I have been pondering over some of these questions below for sometime and after taking a break from chasing many paper deadlines, I found sometime over Christmas to pen down my thoughts. I’ll discuss four issues (or at least the way I see them) facing NLP and I’ll offer suggestions.
Please note that I do not advocate the following as the only way everyone should be working. I believe that research is best done when people do what they are excited about and we should try diverse things with open mind specially in the early stages of a field.
1: Too Many Datasets and Not Enough Structure
Few months back, I made a comment jokingly that there are now “more NLP datasets than NLP researchers”. I do think there is an element of truth here. The field has witnessed an explosive growth and the result has been an over emphasis on too many problems in isolation without enough work on how these different problems relate to one another.

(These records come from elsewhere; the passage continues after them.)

(** * shuati: mistake-review scheduler, exam grading and client data sync

    A shallow embedding of the parts of the quiz application that carry
    rules of their own:

    - [MistakeBook]  models/MistakeBook.js: the save hook, [createMistakeRecord],
      [recordReview] and the aggregation behind [getRecommendedForReview];
    - [ExamRecord]   models/ExamRecord.js: the save hook that grades an exam;
    - [Sync]         the three client import/export scripts (the simplified
      SyncManager, the final CrossDeviceSync and the original
      cross-device-sync.js);
    - [SyncOps]      the files that travel between two devices, the
      duplicate filter of the final export and its sync history;
    - [MistakeBookOps]  the virtual properties and the remaining statics of
      models/MistakeBook.js (reading, deleting, archiving, the due list and
      the counts);
    - [ExamRecordOps]   the statics of models/ExamRecord.js on stored records
      (lookup by id and by share code, update, delete).

    Conventions.  A JavaScript [Number] that the code uses as a counter or a
    level is a [Z]; a quotient, a product or a sum that need not be whole is
    computed as the engine computes it, in double precision ([Double]); a
    point in time is a [Z] of milliseconds since the epoch and one call reads
    the clock once ([now]); local time is that of a [Zone]; a stored Mongo
    collection is the list of its documents in natural order; a failing call
    returns [Err] with the message the code throws, the name of the error
    standing for a message that the engine, Mongoose or the database words.
    Documents and arguments are taken to satisfy their schema (required
    paths present, levels within their bounds); of the checks Mongoose runs
    before a save, the cast of [reviewInfo.nextReviewDate] is modelled, and of
    its setters the [trim] of [mistakeReason].  A document that [populate] is
    called on refers to documents that exist.  Random draws are arguments
    ([picks]).  A string is the UTF-8 encoding of its text. *)

From Stdlib Require Import ZArith QArith Qround Qpower Lqa Lia.
From Stdlib Require Import Ascii String DecimalString Sorted.
From stdpp Require Import base list strings.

For reference, let’s consider how the field of mathematics progressed. People first proved a set of theorems which are grounded in something of immediate interest such as how to approximate the area of a circle or measure height of a tower. It is of no surprise that initial mathematics was mostly real algebra and trigonometry instead of abstract algebra and algebraic geometry. A good healthy trend in mathematics is that most maths paper will use at least some results from the literature. Unfortunately, in NLP one seldom has the opportunity to use (I do not mean citation but actual use) results from very old research papers or use the solution of another problem which has been reliably solved (e.g., POS tags). Why is this case?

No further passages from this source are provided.